In summary, we have:

  • Provided a harmonised manufacturing workflow that has demonstrated reproducible results across three independent laboratories when expanding MSCs.

  • Defined a multi-assay matrix capable of identifying functional differences in terms of angiogenesis, wound healing abilities and immunosuppressive properties.

  • Demonstrated similar in vivo biodistribution properties regardless of cell origin.

Conclusions

Lack of standard culture protocols is a major limitation that hinders comparison of the clinical benefits of MSCs, especially when they are from different sources, and produced in different centres. Here we established, for the first time, harmonised tissue culture conditions for expansion of A-, BM- and UC- MSCs among three independent centres across Europe to investigate the reproducibility of these procedures and its impact on their biological characteristics and functionality both in vitro and in vivo. We show that harmonised protocols improve reproducibility across different centres emphasising the need for worldwide standards to manufacture MSCs for clinical use.

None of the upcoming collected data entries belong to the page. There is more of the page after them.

(* ===== verification/RadsecServer.v ===== *)
(** * The RadSec server (internal/radsec/server.go, cmd/server/radsec_pdp.go)

    The request-driven EAP-TLS state machine: one [session] per State token, a
    PDP that decides on the verified certificate, replies built with the RADIUS
    and EAP codecs, the reaper, the connection loop and the feature-flag switch.

    - The inner TLS engine ([crypto/tls] behind [memConn]) is the [TlsServer]
      interface: [tls_flight t b] is the engine after a peer flight was pushed
      and a reply collected, [tls_done] the state of [doneCh] and [hsErr]
      ([Some true] a completed handshake, [Some false] a failed one).  Its laws
      are that a finished handshake stays finished with the same result, and
      that with [RequireAndVerifyClientCert] a completed one has a first peer
      certificate the trust store accepts.
    - The PDP is the [PolicyEngine] interface of the package; the adapter to the
      802.1X authenticator is an instance of it at the end of the file.
    - [env] holds what one request reads from outside: clock, random bytes.
    - A session pointer of the source is the map entry at its token: every
      operation that mutates it writes the entry back.  Requests are handled one
      after the other, as on one proxy connection.  The source looks the session up
      under its mutex and then uses it without: requests with one State on two
      connections, or the reaper during a request, can overlap there, which the
      theorems do not cover.
    - [None] is a run-time panic. *)

From S2P Require Import Prelude GoStrings Md5 Radius Eap Mppe NetMac Dot1x.
#[local] Open Scope string_scope.
#[local] Open Scope nat_scope.
#[local] Open Scope list_scope.

Module RadsecServer.
Import Radius Eap Mppe.
Import Dot1x (certificate, CommonName, Organization, Raw).

Record Decision := mkDecision {
  Accept : bool;
  Username : string;
  VLAN : Z;
  ACL : string;
  SessionTimeout : Z;
  Message : string;
}.

(** [PolicyEngine.Decide(cert, nasIdentifier, callingStation, orgID)], on a PDP
    state; a PDP that does not accept keeps its state. *)
Class PolicyEngine (P : Type) := {
  Decide : P → (nat → Z) → certificate → string → string → string → P * Decision;
  decide_reject_frame : ∀ p clk c nas cs org,
    Accept (snd (Decide p clk c nas cs org)) = false → fst (Decide p clk c nas cs org) = p;
}.

Class TlsServer (T : Type) := {
  tls_new : T;
  tls_flight : T → bytes → T * bytes;
  tls_done : T → option bool;
  tls_peer_certs : T → list certificate;
  tls_export : T → option bytes;
  trusted : certificate → Prop;
  tls_done_stable : ∀ t b r, tls_done t = Some r → tls_done (fst (tls_flight t b)) = Some r;
  tls_client_verified : ∀ t, tls_done t = Some true →
    ∃ c cs, tls_peer_certs t = c :: cs ∧ trusted c;
}.

Record env := mkEnv {
  e_clk : nat → Z;
  e_token_rand : option bytes;
  e_now_text : string;
  e_salt1 : option (byte * byte);
  e_salt2 : option (byte * byte);
}.

Section Server.
Context {T P : Type} `{TlsServer T, PolicyEngine P}.

Record session := mkSess {
  id : string;
  es : T;
  eapID : byte;
  reassembly : bytes;
  outFrags : bytes;
  outOffset : nat;
  hsComplete : bool;
  nasIdentifier : string;
  callingStation : string;
  orgID : string;
  created : Z;
}.

Record Server := mkServer {
  pdp : P;
  sessions : gmap string session;
  live : gmap string nat;   (** Acct-Session-Id to connection number *)
  enabled : bool;
}.

Definition with_pdp (s : Server) (p : P) : Server :=
  mkServer p (sessions s) (live s) (enabled s).
Definition with_sessions (s : Server) (m : gmap string session) : Server :=
  mkServer (pdp s) m (live s) (enabled s).
Definition with_live (s : Server) (m : gmap string nat) : Server :=
  mkServer (pdp s) (sessions s) m (enabled s).

(** ** Replies *)

Definition newResponse (code : byte) (req : packet) : packet :=
  mkPacket code (Identifier req) zeros16 [].

Definition reject (p : packet) : bytes :=
  snd (finalize (add (newResponse codeAccessReject p) attrReplyMessage
                   (of_string "access denied")) (Authenticator p)).

Definition challenge (p : packet) (sess : session) (eap : bytes) : bytes :=
  let resp := newResponse codeAccessChallenge p in
  let resp := add resp attrMessageAuthkey zeros16 in
  let resp := addEAPMessage resp eap in
  let resp := add resp attrState (of_string (id sess)) in
  snd (finalize resp (Authenticator p)).

Definition destroy (s : Server) (sess : session) : Server :=
  with_sessions s (delete (id sess) (sessions s)).

Definition put (s : Server) (sess : session) : Server :=
  with_sessions s (<[id sess := sess]> (sessions s)).

Definition rejectSession (s : Server) (p : packet) (sess : session) : Server * bytes :=
  (destroy s sess, reject p).

Definition addVLAN (p : packet) (vlan : Z) : packet :=
  let tag := x01 in
  let p := add p attrTunnelType [tag; x00; x00; tunnelTypeVLAN] in
  let p := add p attrTunnelMediumType [tag; x00; x00; tunnelMediumType802] in
  add p attrTunnelPrivateGroup (tag :: of_string (GoStrings.itoa vlan)).

Definition nonEmpty (a b : string) : string := if bool_decide (a ≠ "") then a else b.

Definition newStateToken (rnd : option bytes) (now_text : string) : string :=
  match rnd with
  | Some b => Hex.encode b
  | None => Hex.encode (of_string now_text)
  end.

Definition next_id (b : byte) : byte := byte_of (u8 b + 1).

(** ** Session updates *)

Definition bump (sess : session) : session :=
  mkSess (id sess) (es sess) (next_id (eapID sess)) (reassembly sess) (outFrags sess)
    (outOffset sess) (hsComplete sess) (nasIdentifier sess) (callingStation sess)
    (orgID sess) (created sess).
Definition set_reassembly (sess : session) (b : bytes) : session :=
  mkSess (id sess) (es sess) (eapID sess) b (outFrags sess) (outOffset sess)
    (hsComplete sess) (nasIdentifier sess) (callingStation sess) (orgID sess) (created sess).
Definition set_out (sess : session) (b : bytes) (off : nat) : session :=
  mkSess (id sess) (es sess) (eapID sess) (reassembly sess) b off (hsComplete sess)
    (nasIdentifier sess) (callingStation sess) (orgID sess) (created sess).
Definition set_es (sess : session) (t : T) : session :=
  mkSess (id sess) t (eapID sess) (reassembly sess) (outFrags sess) (outOffset sess)
    (hsComplete sess) (nasIdentifier sess) (callingStation sess) (orgID sess) (created sess).
Definition set_complete (sess : session) : session :=
  mkSess (id sess) (es sess) (eapID sess) (reassembly sess) (outFrags sess) (outOffset sess)
    true (nasIdentifier sess) (callingStation sess) (orgID sess) (created sess).

(** ** The state machine *)

Definition sendNextFragment (s : Server) (p : packet) (sess : session)
  : option (Server * bytes) :=
  let sess := bump sess in
  '(pkt, next, _) ← buildEAPTLSFragment (eapID sess) (outFrags sess) (outOffset sess);
  let sess := if length (outFrags sess) <=? next
              then set_out sess [] 0
              else set_out sess (outFrags sess) next in
  Some (put s sess, challenge p sess pkt).

(** The attributes of an Access-Accept, without the keys. *)
Definition accept_response (p : packet) (eid : byte) (cert : certificate) (d : Decision)
  : packet :=
  let resp := newResponse codeAccessAccept p in
  let resp := add resp attrMessageAuthkey zeros16 in
  let resp := addEAPMessage resp (encodeEAPResult eapSuccess eid) in
  let resp := add resp attrUserName (of_string (nonEmpty (Username d) (CommonName cert))) in
  let resp := if (0 <? VLAN d)%Z then addVLAN resp (VLAN d) else resp in
  let resp := if bool_decide (ACL d ≠ "") then add resp attrFilterID (of_string (ACL d)) else resp in
  if (0 <? SessionTimeout d)%Z
  then add resp attrSessionTimeout (be32 (wrap_u32 (SessionTimeout d)))
  else resp.
(* ===== verification/PolicyStore.v ===== *)
(** * The policy store (internal/policy/store.go)

    The versioned policy configuration: a map of policies, a window of the last
    ten configuration snapshots, an edit lock with an expiry, and the buffered
    channel that tells the WebSocket hub about each commit.

    [clk i] is the i-th reading of the clock along one call (nanoseconds); [ro]
    is the order in which [range] visits the policy map.  [sort.Slice] is not
    stable: a stable sort of a map in any order gives every outcome it can have.
    [json.Marshal], which the comparison of two policies goes through, is the
    argument [marshal] ([None] an error, whose result the source discards).

    The abstract store at the end of the definitions keeps the whole history as
    an append-only log indexed by version number; the source's store is shown to
    implement it. *)

From S2P Require Import Prelude GoStrings.
#[local] Open Scope string_scope.
#[local] Open Scope nat_scope.
#[local] Open Scope list_scope.

Module PolicyStore.
Import GoStrings.

Definition maxVersions : nat := 10.
Definition queueCap : nat := 64.

(** A [[]string] field: [None] is the nil slice, which marshals differently from an
    empty one. *)
Definition slice : Type := option (list string).

(** [json.RawMessage] fields are their text, [""] the nil message. *)
Record SecurityPolicy := mkPolicy {
  ID : string;
  OrgID : string;
  Name : string;
  Sequence : Z;
  Enabled : bool;
  TrafficSteering : slice;
  AccessMethods : slice;
  SourceUsers : slice;
  SourceUserGroups : slice;
  SourceDevices : slice;
  SourceDeviceGroups : slice;
  SourceDevicePosture : string;
  SourceAddresses : string;
  SourceIPNegate : bool;
  DestAddresses : string;
  DestCloudApps : string;
  DestURLCategories : slice;
  DestIPNegate : bool;
  Services : string;
  HTTPMethods : slice;
  CRUDOperations : slice;
  Action : string;
  ForwardProxyAddr : string;
  ForwardProxyPort : Z;
  SSLProfile : string;
  ATPProfiles : string;
  DNSFilterEnabled : bool;
  DNSBlockCategories : slice;
  DNSAllowCategories : slice;
  DNSCustomBlocklist : slice;
  DNSCustomAllowlist : slice;
  DNSSafeSearch : bool;
  WebFilterEnabled : bool;
  WebBlockCategories : slice;
  WebAllowCategories : slice;
  WebCustomBlocklist : slice;
  WebCustomAllowlist : slice;
  WebSafeSearch : bool;
  WebBlockUncategorized : bool;
  CloudTenantRestrict : bool;
  CloudAllowedTenants : slice;
  LogTraffic : bool;
  LogSecurityEvents : bool;
}.
(* ===== verification/Segment.v ===== *)
(** * Security group tags and branch sites (internal/segment/store.go)

    Tags with a unique 16-bit value, policies between two tags, branch sites, the
    per-organization tag index and the context classifier.  The store keeps the
    pointers it is given; its callers hand over freshly decoded values, so maps of
    values model it.  [now] is the clock, [ro] the order of [range] over a map.
    Errors are the constructors of [seg_error], one per message of the source. *)

From S2P Require Import Prelude GoStrings.
#[local] Open Scope string_scope.
#[local] Open Scope nat_scope.
#[local] Open Scope list_scope.

Module Segment.
Import GoStrings.

Record DomainContext := mkDomain {
  Domain : string;
  Attributes : list string;
  Weight : Z;
}.

Record TagAssignment := mkAssignment {
  ta_Type : string;
  ta_Value : string;
  ta_Provider : string;
}.

Record SecurityGroupTag := mkTag {
  t_ID : string;
  t_Name : string;
  t_Description : string;
  t_OrgID : string;
  TagValue : Z;   (** [uint16] *)
  t_Color : string;
  Domains : list DomainContext;
  PropagationMethod : string;
  Enforcement : string;
  AssignedTo : list TagAssignment;
  t_CreatedAt : Z;
  t_UpdatedAt : Z;
}.

Record SGTPolicy := mkPolicy {
  p_ID : string;
  p_Name : string;
  p_Description : string;
  p_OrgID : string;
  SourceSGT : string;
  DestinationSGT : string;
  Action : string;
  Protocols : list string;
  Ports : list string;
  ApplicationIDs : list string;
  LogEnabled : bool;
  Priority : Z;
  Enabled : bool;
  p_CreatedAt : Z;
  p_UpdatedAt : Z;
}.

Record SGTMatrix := mkMatrix {
  mx_OrgID : string;
  mx_Tags : list SecurityGroupTag;
  mx_Policies : list SGTPolicy;
}.

Record BranchSite := mkSite {
  b_ID : string;
  b_Name : string;
  b_OrgID : string;
  b_Address : string;
  b_Country : string;
  SGTProfileID : string;
  SDNSwitchIDs : list string;
  MeshPeerID : string;
  GatewayEndpoint : string;
  b_Status : string;
  b_CreatedAt : Z;
  b_UpdatedAt : Z;
}.

Record Store := mkStore {
  tags : gmap string SecurityGroupTag;
  policies : gmap string SGTPolicy;
  sites : gmap string BranchSite;
  orgIndex : gmap string (list string);
  tagValues : gmap Z string;
}.

Inductive seg_error :=
| ErrTagExists (id : string)
| ErrInvalidValue (v : Z)
| ErrValueTaken (v : Z) (id : string)
| ErrNoDomain
| ErrInvalidDomain (d : string)
| ErrTagNotFound (id : string)
| ErrReferenced (id policy : string)
| ErrPolicyExists (id : string)
| ErrSourceNotFound (id : string)
| ErrDestinationNotFound (id : string)
| ErrPolicyNotFound (id : string)
| ErrSiteExists (id : string)
| ErrSiteNotFound (id : string).

(** ** Time stamps *)

Definition stamp_tag (created updated : Z) (t : SecurityGroupTag) : SecurityGroupTag :=
  mkTag (t_ID t) (t_Name t) (t_Description t) (t_OrgID t) (TagValue t) (t_Color t) (Domains t)
    (PropagationMethod t) (Enforcement t) (AssignedTo t) created updated.
Definition stamp_policy (created updated : Z) (p : SGTPolicy) : SGTPolicy :=
  mkPolicy (p_ID p) (p_Name p) (p_Description p) (p_OrgID p) (SourceSGT p) (DestinationSGT p)
    (Action p) (Protocols p) (Ports p) (ApplicationIDs p) (LogEnabled p) (Priority p)
    (Enabled p) created updated.
Definition stamp_site (status : string) (created updated : Z) (b : BranchSite) : BranchSite :=
  mkSite (b_ID b) (b_Name b) (b_OrgID b) (b_Address b) (b_Country b) (SGTProfileID b)
    (SDNSwitchIDs b) (MeshPeerID b) (GatewayEndpoint b) status created updated.

(** ** Defaults *)

Definition template_tag (id name : string) (v : Z) (desc color prop : string)
    (doms : list DomainContext) (asg : list TagAssignment) : SecurityGroupTag :=
  mkTag id name desc "template" v color doms prop "sgacl" asg 0 0.

Definition default_tags : list SecurityGroupTag :=
  [template_tag "sgt-corporate" "Corporate Users" 10
     "Authenticated corporate employees with managed devices" "#3B82F6" "inline"
     [mkDomain "identity" ["employee"; "contractor-full-time"] 40;
      mkDomain "device" ["managed"; "compliant"; "encrypted-disk"] 30;
      mkDomain "location" ["office"; "vpn"] 15;
      mkDomain "time" ["business-hours"; "after-hours"] 15]
     [mkAssignment "user-group" "Corporate-Employees" "idp";
      mkAssignment "device-posture" "compliant" "posture-check"];
   template_tag "sgt-guest" "Guest" 20
     "Guest and BYOD users with limited access" "#F59E0B" "inline"
     [mkDomain "identity" ["guest"; "visitor"; "byod"] 50;
      mkDomain "device" ["unmanaged"; "unknown"] 30;
      mkDomain "application" ["internet-only"] 20]
     [mkAssignment "user-group" "Guest-WiFi" "dot1x"];
   template_tag "sgt-iot" "IoT / OT Devices" 30
     "Internet of Things and operational technology devices" "#F97316" "sxp"
     [mkDomain "device" ["iot-sensor"; "ot-controller"; "camera"; "hvac"] 50;
      mkDomain "data" ["telemetry"; "control-plane"] 30;
      mkDomain "application" ["mqtt"; "coap"; "modbus"] 20]
     [mkAssignment "device-posture" "iot-profile" "posture-check";
      mkAssignment "application" "iot-protocols" "api"];
   template_tag "sgt-servers" "Production Servers" 100
     "Production server workloads — application and database tiers" "#10B981" "inline"
     [mkDomain "application" ["production"; "tier-1"; "tier-2"] 40;
      mkDomain "data" ["confidential"; "pii"; "financial"] 35;
      mkDomain "device" ["server"; "vm"; "container"] 25]
     [mkAssignment "application" "production-workloads" "api"];
   template_tag "sgt-restricted" "Restricted / Management" 999
     "Highly restricted infrastructure management access" "#EF4444" "inline"
     [mkDomain "identity" ["admin"; "network-ops"; "security-ops"] 40;
      mkDomain "device" ["managed"; "hardened"; "mfa-verified"] 35;
      mkDomain "location" ["secure-zone"; "jump-host"] 25]
     [mkAssignment "user-group" "Infrastructure-Admins" "idp";
      mkAssignment "device-posture" "hardened" "posture-check"]].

Further, tissue-specific differences in cell characteristics suggest a need for selecting the optimal cell type for the intended clinical indication based on source availability and functional characteristics. These results show the heterogeneous behaviour and therapeutic properties of MSCs as a reflection of tissue-origin properties while providing evidence that the use of harmonised culture procedures can reduce but not eliminate inter-lab and operator differences.